> TASK TO COMPLETE: Among the entries below, one stretch runs from the line that contains "(** A watchdog: none" through the line that contains "Definition with_conns (cs". Repeat that stretch exactly, ends included, and only that.
---+---
(* ===== verification/DeviceServer.v ===== *)
(** * The device server's connections and idle watchdogs

    [main], [next_conn_id] and [spawn_idle_watchdog] of
    adbshare-proxy-device/src/main.rs: the listener that gives every
    connection an id and a task, and the thread beside each connection that
    shuts its socket down when it is idle. What a request does is
    [DeviceProxy]; here it is its changes of the table of open files. An event
    is a step of the listener, of a connection's task, of a watchdog's thread or of the clock,
    in seconds. *)

From stdpp Require Import base gmap list.
From S2P Require Import Prelude DeviceProxy.

Definition IDLE_TIMEOUT : Z := 5 * 60.

(** ** State *)

(** What the task of a connection is doing. *)
Inductive task := Reading | Dispatching | Over.
(** A watchdog: none could be started; it waits for a message until the time; it found the
    connection idle and is about to shut the socket down; its thread has ended. *)
Inductive watch := Unwatched | Waiting (until : Z) | Closing | Ended.
(** [sock] is the number of the socket's descriptor; [sent] counts the messages in the watchdog's
    channel; [shut]: the socket was shut down. [last_touch] only records, for the
    statements, when the last message was sent. *)
Record conn := mkConn {
  id : Z; sock : Z; doing : task; watchdog : watch; sent : nat; shut : bool; last_touch : Z }.

Record server := mkServer { conns : list conn; next_id : Z; owned : OwnedFds; now : Z }.
Definition started : server := mkServer [] 0 ∅ 0.

Definition with_conns (cs : list conn) (s : server) : server := mkServer cs (next_id s) (owned s) (now s).
Definition on_conn (i : nat) (f : conn -> conn) (s : server) : server := with_conns (alter f i (conns s)) s.

(** The descriptors of the connections that are not over. *)
Definition open_socks (s : server) : list Z := omap (fun c => match doing c with Over => None | _ => Some (sock c) end) (conns s).

(** ** The listener *)

(** [next_conn_id], and what [handle_connection] does first. The counter is a u64, which no number of
    connections a device lives to see wraps. *)
Definition next_conn_id (s : server) : Z * server := (next_id s + 1, mkServer (conns s) (next_id s + 1) (owned s) (now s)).
Definition spawn_idle_watchdog (thread_ok : bool) (t : Z) : watch := if thread_ok then Waiting (t + IDLE_TIMEOUT) else Unwatched.
(** The kernel gives the socket a number that is not in use. *)
Definition accept (fd : Z) (thread_ok : bool) (s : server) : server :=
  if bool_decide (fd ∈ open_socks s) then s else
  let '(i, s) := next_conn_id s in
  with_conns (conns s ++ [mkConn i fd Reading (spawn_idle_watchdog thread_ok (now s)) 0 false (now s)]) s.

(** ** A connection *)

(** [touch]; nobody receives it when the thread is gone. *)
Definition touch (t : Z) (c : conn) : conn :=
  mkConn (id c) (sock c) (doing c) (watchdog c) (match watchdog c with Waiting _ => S (sent c) | _ => sent c end) (shut c) t.
Definition set_doing (d : task) (c : conn) : conn :=
  mkConn (id c) (sock c) d (watchdog c) (sent c) (shut c) (last_touch c).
---+---
> ANSWER TO THIS EXERCISE:
(** A watchdog: none could be started; it waits for a message until the time; it found the
    connection idle and is about to shut the socket down; its thread has ended. *)
Inductive watch := Unwatched | Waiting (until : Z) | Closing | Ended.
(** [sock] is the number of the socket's descriptor; [sent] counts the messages in the watchdog's
    channel; [shut]: the socket was shut down. [last_touch] only records, for the
    statements, when the last message was sent. *)
Record conn := mkConn {
  id : Z; sock : Z; doing : task; watchdog : watch; sent : nat; shut : bool; last_touch : Z }.

Record server := mkServer { conns : list conn; next_id : Z; owned : OwnedFds; now : Z }.
Definition started : server := mkServer [] 0 ∅ 0.

Definition with_conns (cs : list conn) (s : server) : server := mkServer cs (next_id s) (owned s) (now s).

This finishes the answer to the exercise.